Fly Away

After more than 30 years I spent 17th September or Biswakarma Puja in Kolkata. Ever since I came to Kolkata as a nine-year old this day has been a red-letter day for me. I had fallen in love with kites in Delhi but as a kid most of my efforts at that age nose-dived into the ground. In Kolkata I had first tried to fly kites from the balcony of our flat on the third floor. My mother worried that I would tip over gave me permission to go to the roof above the fourth floor, and it was like being in a child’s heaven. Getting the kite to soar up with the lightest lift or ‘dharai’ from my brother was easy. I learnt how to balance the two wings by adding a small twist paper to one or bending the bow stretched across so that the kite wouldn’t tilt and loop. The other important skill that I quickly picked up was to repair kites with paper and rice, since we were still novices and would damage many kites. 

We had come to Kolkata in June, if I remember correctly and September came swiftly. I vividly remember looking into a sky full of multi-coloured kites and the cry ‘Vo Katta’ resounding across the roofs. For the next ten or more years, this was the day I look forward to most as childhood merged into adolescence. As I grew older we got the ‘manjha’ or glass impregnated kite string, and kites from ‘Foriapukur’ near Hatibagan. One year we even tried making manjha, and even though it was great fun running the glass-shard impregnated gum on the kite string wound around two electric poles, the result was not satisfying. The ‘tana’ manjha and ‘chara’ manjha from ‘Foriapukur’ were far superior. As children, we couldn’t handle the pull of bigger kites but as we grew older we aspired to the bigger sizes. Biswakarma puja was the day to get the bigger ‘dutey’ or double-sized kites. Kites for Biswakarma pujo had to be of different designs, each of which had separate names. There was the simple bi-coloured ‘pet-kata’ and ‘ghoyela’, the single streaked ‘mombatti’ the elaborately patterned ‘mukhpora’ or ‘chandiyal’ and many others that I can’t remember any more. 

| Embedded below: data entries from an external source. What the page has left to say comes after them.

Arguments ParsePrivateKey {Signer Conn}.
Arguments ReadFile {Signer Conn}.
Arguments SSH_AUTH_SOCK {Signer Conn}.
Arguments Dial {Signer Conn}.
Arguments ParseAuthorizedKey {Signer Conn}.
Arguments Signers {Signer Conn}.
Arguments Marshal {Signer Conn}.
Arguments PublicKeysCallback {Signer}.
Arguments offered {Signer}.
Arguments host {Signer Conn}.
Arguments port {Signer Conn}.
Arguments username {Signer Conn}.
Arguments signer {Signer Conn}.
Arguments agentConn {Signer Conn}.
Arguments agentAuth {Signer Conn}.
Arguments filteredAgentAuth {Signer Conn}.
Arguments resolveSigner {Signer Conn}.
Arguments resolveAgent {Signer Conn}.
Arguments NewClient {Signer Conn}.
Arguments PublicKeys {Signer}.
Arguments Callback {Signer}.
Arguments authMethods {Signer Conn}.

End ClientAuth.

(** ** Notions the statements below are phrased in *)
Module Spec.
Import GoStrings Parser.

(** A blank line: nothing but white space. *)
Fixpoint allSpace (s : string) : bool :=
  match s with
  | EmptyString => true
  | String c r => isSpace c && allSpace r
  end.

Definition nonBlank (line : string) : bool := negb (allSpace line).

(** The value of the last pair with label [k], if any. *)
Fixpoint lastValue (k : string) (kvs : list keyValue) : option string :=
  match kvs with
  | [] => None
  | kv :: rest =>
      match lastValue k rest with
      | Some v => Some v
      | None => if String.eqb (key kv) k then Some (value kv) else None
      end
  end.

(** The label of a line, when the key-value scan gives it one. *)
Definition labelOf (line : string) : option string :=
  match parseKeyValue line with
  | (k, _, true) => Some k
  | (_, _, false) => None
  end.

(** A line that is not indented by two spaces and contains [": "]. *)
Definition closesSection (line : string) : bool :=
  negb (HasPrefix line "  ") && Contains line ": ".

Definition opensSection (line : string) : bool :=
  match labelOf line with
  | Some k => String.eqb k "Public keys"
  | None => false
  end.

(** The lines of a user-info response that are read as label lines:
    those outside a Public keys section, and the line closing one. *)
Fixpoint labelLines (inSection : bool) (lines : list string) : list string :=
  match lines with
  | [] => []
  | l :: rest =>
      if inSection && negb (closesSection l) then labelLines true rest
      else l :: labelLines (opensSection l) rest
  end.

(** The entry a listing line stands for: its first token is the user,
    its second token, if there is one, the access level. *)
Definition tokenEntry (line : string) (e : CollabEntry) : Prop :=
  exists tok rest,
    Fields line = tok :: rest /\
    CUsername e = tok /\
    AccessLevel e = match rest with t2 :: _ => t2 | [] => "" end.

Definition isErr {A} (r : A + error) : Prop :=
  match r with inr _ => True | inl _ => False end.

(** No newline inside. *)
Fixpoint noNewline (s : string) : bool :=
  match s with
  | EmptyString => true
  | String c r => negb (Ascii.eqb c nl) && noNewline r
  end.

(** A value as the server prints it after a label: on one line, without
    white space around it. *)
Definition cleanValue (v : string) : bool :=
  noNewline v && String.eqb (TrimSpace v) v.

(** No white space inside. *)
Fixpoint noSpace (s : string) : bool :=
  match s with
  | EmptyString => true
  | String c r => negb (isSpace c) && noSpace r
  end.

(** A token: not empty and without white space. *)
Definition isToken (t : string) : bool :=
  negb (String.eqb t "") && noSpace t.

(** [strings.Join(lines, "\n")] *)
Fixpoint joinLines (lines : list string) : string :=
  match lines with
  | [] => ""
  | [l] => l
  | l :: rest => l +:+ String nl (joinLines rest)
  end.

(** The labels ParseRepoInfo has a case for. *)
Definition knownLabel (k : string) : bool :=
  String.eqb k "Project Name" || String.eqb k "Repository" ||
  String.eqb k "Description" || String.eqb k "Private" ||
  String.eqb k "Hidden" || String.eqb k "Mirror" || String.eqb k "Owner".

(** A line ParseRepoInfo has no case for: no label, or another one. *)
Definition ignoredLine (line : string) : bool :=
  match labelOf line with
  | Some k => negb (knownLabel k)
  | None => true
  end.

Definition showBool (b : bool) : string := if b then "true" else "false".

(** The seven label lines of a [repo info] response. *)
Definition renderRepoInfo (r : RepoInfoResult) : list string :=
  [ "Project Name: " +:+ ProjectName r;
    "Repository: " +:+ Repository r;
    "Description: " +:+ Description r;
    "Private: " +:+ showBool (Private r);
    "Hidden: " +:+ showBool (Hidden r);
    "Mirror: " +:+ showBool (Mirror r);
    "Owner: " +:+ Owner r ].

(** A [user info] response: the two label lines, then the keys, each
    indented by two spaces under the section heading. *)
Definition renderUserInfo (u : UserInfoResult) : list string :=
  [ "Username: " +:+ Username u;
    "Admin: " +:+ showBool (Admin u);
    "Public keys:" ] ++ map (fun k => "  " +:+ k) (PublicKeys u).

(** A line of a collaborator listing. *)
Definition renderCollab (e : CollabEntry) : string :=
  if String.eqb (AccessLevel e) "" then CUsername e
  else CUsername e +:+ " " +:+ AccessLevel e.

(** The value of the last pair with label [k], or the zero value. *)
Definition lastOr (k : string) (kvs : list keyValue) : string :=
  match lastValue k kvs with Some v => v | None => "" end.
(** * LM Studio inline completions: the completion-request pipeline

    A shallow embedding of [src/extension.ts] (class [CompletionProvider]):
    the JavaScript string and regular-expression primitives the provider
    relies on, the context extractor, the prompt builder, the response
    sanitizer, and the debounce scheduler seen as an event-driven state
    machine over logical time. *)

From Stdlib Require Import String Ascii NArith ZArith Bool Lia Arith List.
Import ListNotations.

(** ** JavaScript strings

    A JavaScript string is a sequence of UTF-16 code units.  Literals of the
    source are written with [js]. *)

Module JS.

Local Open Scope N_scope.

Definition char := N.
Definition jsstring := list char.

Definition js (x : string) : jsstring :=
  map N_of_ascii (list_ascii_of_string x).

Arguments js x%_string.

Definition chr (a : ascii) : char := N_of_ascii a.
Arguments chr a%_char.

Definition dquote : char := 34.
Definition squote : char := 39.
Definition LF : char := 10.
Definition CR : char := 13.

Definition char_in (lo hi c : char) : bool := (lo <=? c) && (c <=? hi).

(** LineTerminator of the ECMAScript grammar. *)
Definition is_line_terminator (c : char) : bool :=
  (c =? 10) || (c =? 13) || (c =? 8232) || (c =? 8233).

(** WhiteSpace and LineTerminator: what [trim] strips and what [\s]
    matches. *)
Definition is_space (c : char) : bool :=
  char_in 9 13 c || (c =? 32) || (c =? 160) || (c =? 5760)
  || char_in 8192 8202 c || (c =? 8232) || (c =? 8233)
  || (c =? 8239) || (c =? 8287) || (c =? 12288) || (c =? 65279).

(** [\w] *)
Definition is_word (c : char) : bool :=
  char_in 97 122 c || char_in 65 90 c || char_in 48 57 c || (c =? 95).

(** [.] without the [s] flag *)
Definition is_dot (c : char) : bool := negb (is_line_terminator c).

Fixpoint eqb (a b : jsstring) : bool :=
  match a, b with
  | [], [] => true
  | x :: a', y :: b' => (x =? y) && eqb a' b'
  | _, _ => false
  end.

(** [s.startsWith(p)] *)
Fixpoint startsWith (p s : jsstring) : bool :=
  match p, s with
  | [], _ => true
  | x :: p', y :: s' => (x =? y) && startsWith p' s'
  | _ :: _, [] => false
  end.

(** [s.endsWith(p)] *)
Definition endsWith (p s : jsstring) : bool :=
  startsWith (rev p) (rev s).

(** [s.includes(p)] *)
Fixpoint includes (p s : jsstring) : bool :=
  startsWith p s ||
  match s with
  | [] => false
  | _ :: s' => includes p s'
  end.

(** [s.trimLeft()] *)
Fixpoint trimLeft (s : jsstring) : jsstring :=
  match s with
  | c :: s' => if is_space c then trimLeft s' else s
  | [] => []
  end.

Definition trimRight (s : jsstring) : jsstring := rev (trimLeft (rev s)).

(** [s.trim()] *)
Definition trim (s : jsstring) : jsstring := trimRight (trimLeft s).

(** [s.substring(0, n)] for a non-negative [n]: clamped to the length. *)
Definition substring0 (n : nat) (s : jsstring) : jsstring := firstn n s.

(** Truthiness of a string: [""] is the only falsy one. *)
Definition truthy (s : jsstring) : bool :=
  match s with [] => false | _ :: _ => true end.

(** [parts.join(sep)] *)
Fixpoint join (sep : jsstring) (parts : list jsstring) : jsstring :=
  match parts with
  | [] => []
  | [p] => p
  | p :: rest => p ++ sep ++ join sep rest
  end.

(** [s.split(sep)] for a one-unit separator: the pieces between the
    occurrences, the last one included. *)
Fixpoint split_on (sep : char) (s : jsstring) : list jsstring :=
  match s with
  | [] => [[]]
  | c :: s' =>
      if (c =? sep) then [] :: split_on sep s'
      else match split_on sep s' with
           | piece :: rest => (c :: piece) :: rest
           | [] => [[c]]
           end
  end.

(** [s.toLowerCase()] on the ASCII letters.  The provider only compares the
    result with ["ts"] and ["tsx"], and the letters t, s and x are the
    lower-case form of their ASCII capitals alone. *)
Definition toLowerCase (s : jsstring) : jsstring :=
  map (fun c => if char_in 65 90 c then c + 32 else c) s.

End JS.

(** ** Regular expressions

    The patterns of the source, as abstract syntax, and a backtracking
    matcher with the priorities of ECMAScript: alternatives left to right,
    greedy quantifiers longest first, lazy ones shortest first, an iteration
    of a quantified atom has to consume input. *)

Module RegExp.
Import JS.

Inductive regex : Type :=
| Eps
| Lit (c : char)
| Class (f : char -> bool)
| Cat (a b : regex)
| Alt (a b : regex)
| Star (greedy : bool) (a : regex)
| Group (n : nat) (a : regex)
| Backref (n : nat)
| Ahead (a : regex)
| Bol
| Eol.

(** [a+], [a?], a literal string, a negated one-character class. *)
Definition Plus (a : regex) : regex := Cat a (Star true a).
Definition Opt (a : regex) : regex := Alt a Eps.
Definition Str (x : string) : regex :=
  fold_right (fun c r => Cat (Lit c) r) Eps (js x).
Arguments Str x%_string.
Definition Seq (rs : list regex) : regex := fold_right Cat Eps rs.
Definition Not (c : char) : regex := Class (fun x => negb (x =? c)%N).
Definition OneOf (cs : list char) : regex :=
  Class (fun x => existsb (N.eqb x) cs).

Definition captures := list (nat * jsstring).

Definition capture (n : nat) (cs : captures) : option jsstring :=
  option_map snd (find (fun e => Nat.eqb (fst e) n) cs).

Definition last_char (prev : option char) (consumed : jsstring) : option char :=
  match rev consumed with
  | c :: _ => Some c
  | [] => prev
  end.

(** The text consumed between two suffixes of one input. *)
Definition consumed (rest rest' : jsstring) : jsstring :=
  firstn (length rest - length rest') rest.

Definition cont := option char -> jsstring -> captures ->
                   option (jsstring * captures).

Definition atom_matcher :=
  option char -> jsstring -> captures -> cont -> option (jsstring * captures).

(** The iterations of a quantified atom.  An iteration has to consume
    input, so there are at most as many as units left: that is the [fuel]
    the matcher gives. *)
Definition star_loop (atom : atom_matcher) (greedy : bool) (k : cont)
    : nat -> option char -> jsstring -> captures ->
      option (jsstring * captures) :=
  fix loop (fuel : nat) (prev : option char) (rest : jsstring)
      (cs : captures) {struct fuel} : option (jsstring * captures) :=
    match fuel with
    | O => k prev rest cs
    | S fuel' =>
        if greedy then
          match atom prev rest cs
                  (fun p r' c' =>
                     if length r' <? length rest
                     then loop fuel' p r' c' else None) with
          | Some res => Some res
          | None => k prev rest cs
          end
        else
          match k prev rest cs with
          | Some res => Some res
          | None =>
              atom prev rest cs
                (fun p r' c' =>
                   if length r' <? length rest
                   then loop fuel' p r' c' else None)
          end
    end.

(** [matcher ml r prev rest cs k]: match [r] at the position whose
    preceding unit is [prev] ([None] at index 0) and whose remaining input
    is [rest]; [k] matches what follows.  [ml] is the [m] flag. *)
Fixpoint matcher (ml : bool) (r : regex) (prev : option char)
    (rest : jsstring) (cs : captures) (k : cont) {struct r}
    : option (jsstring * captures) :=
  match r with
  | Eps => k prev rest cs
  | Lit c =>
      match rest with
      | x :: t => if (x =? c)%N then k (Some x) t cs else None
      | [] => None
      end
  | Class f =>
      match rest with
      | x :: t => if f x then k (Some x) t cs else None
      | [] => None
      end
  | Cat a b =>
      matcher ml a prev rest cs (fun p r' c' => matcher ml b p r' c' k)
  | Alt a b =>
      match matcher ml a prev rest cs k with
      | Some res => Some res
      | None => matcher ml b prev rest cs k
      end
  | Star greedy a =>
      star_loop (matcher ml a) greedy k (length rest) prev rest cs
  | Group n a =>
      matcher ml a prev rest cs
        (fun p r' c' => k p r' ((n, consumed rest r') :: c'))
  | Backref n =>
      match capture n cs with
      | Some sub =>
          if startsWith sub rest
          then k (last_char prev sub) (skipn (length sub) rest) cs
          else None
      | None => k prev rest cs
      end
  | Ahead a =>
      match matcher ml a prev rest cs (fun _ r' c' => Some (r', c')) with
      | Some (_, c') => k prev rest c'
      | None => None
      end
  | Bol =>
      match prev with
      | None => k prev rest cs
      | Some c => if ml && is_line_terminator c then k prev rest cs else None
      end
  | Eol =>
      match rest with
      | [] => k prev rest cs
      | c :: _ => if ml && is_line_terminator c then k prev rest cs else None
      end
  end.

(** One match: its start index, the matched text, the captures and the
    input left after it. *)
Record found := {
  index : nat;
  matched : jsstring;
  groups : captures;
  after : jsstring
}.

(** A match anchored at the current position ([y]-like). *)
Definition match_here (ml : bool) (r : regex) (prev : option char)
    (rest : jsstring) (idx : nat) : option found :=
  match matcher ml r prev rest [] (fun _ r' c' => Some (r', c')) with
  | Some (r', c') =>
      Some {| index := idx; matched := consumed rest r';
              groups := c'; after := r' |}
  | None => None
  end.

(** [RegExpBuiltinExec] without [g]/[y]: the leftmost position at which the
    pattern matches. *)
Fixpoint search (ml : bool) (r : regex) (prev : option char)
    (rest : jsstring) (idx : nat) {struct rest} : option found :=
  match match_here ml r prev rest idx with
  | Some f => Some f
  | None =>
      match rest with
      | [] => None
      | c :: t => search ml r (Some c) t (S idx)
      end
  end.

(** [s.match(r)] without the [g] flag. *)
Definition match_first (ml : bool) (r : regex) (s : jsstring) : option found :=
  search ml r None s 0.

(** [s.replace(r, by)] without the [g] flag; [by] holds no [$] pattern (the
    source only replaces by the empty string). *)
Definition replace (ml : bool) (r : regex) (by_ : jsstring) (s : jsstring)
    : jsstring :=
  match search ml r None s 0 with
  | Some f => firstn (index f) s ++ by_ ++ after f
  | None => s
  end.

(** The successive matches of a [g] pattern: after a match the search
    resumes at its end, one unit further when the match was empty. *)
Fixpoint scan (fuel : nat) (ml : bool) (r : regex) (prev : option char)
    (rest : jsstring) : list (jsstring * jsstring) * jsstring :=
  match fuel with
  | O => ([], rest)
  | S fuel' =>
      match search ml r prev rest 0 with
      | None => ([], rest)
      | Some f =>
          let before := firstn (index f) rest in
          match matched f, after f with
          | [], [] => ([(before, [])], [])
          | [], c :: t =>
              let '(ms, tail) := scan fuel' ml r (Some c) t in
              match ms with
              | (b, m) :: ms' => ((before, []) :: (c :: b, m) :: ms', tail)
              | [] => ([(before, [])], c :: tail)
              end
          | m, rest' =>
              let '(ms, tail) :=
                scan fuel' ml r (last_char prev (before ++ m)) rest' in
              ((before, m) :: ms, tail)
          end
      end
  end.

(** [s.replace(r, by)] with the [g] flag. *)
Definition replace_all (ml : bool) (r : regex) (by_ : jsstring) (s : jsstring)
    : jsstring :=
  let '(ms, tail) := scan (S (length s)) ml r None s in
  concat (map (fun bm => fst bm ++ by_) ms) ++ tail.

(** [s.match(r)] with the [g] flag, followed by [|| []]: the matched texts. *)
Definition match_all (ml : bool) (r : regex) (s : jsstring) : list jsstring :=
  map snd (fst (scan (S (length s)) ml r None s)).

Dueling with other kites was the main fun of Biswakarma pujo. We counted how many kites we had bought, how many we had defeated in a duel or ‘pyanch’, how many drifting kites had been collected as they slowly floated down. The most exciting and the highly skilled manoeuver was to catch a drifting kite by deftly looping your own string, around the cut string of the drifting kite, and bring it gently home. Every duel with a neighbours, kite was keenly watched and cheered by respective friends’ groups. Each duel ended with a loud chorus of ‘Vo-Kat-ta’ – a cry which was both a celebratory cheer and jeering of the loser. There were different ways in which these three syllables would rend the air, sometimes the emphasis was on the first syllable, sometimes on the second. 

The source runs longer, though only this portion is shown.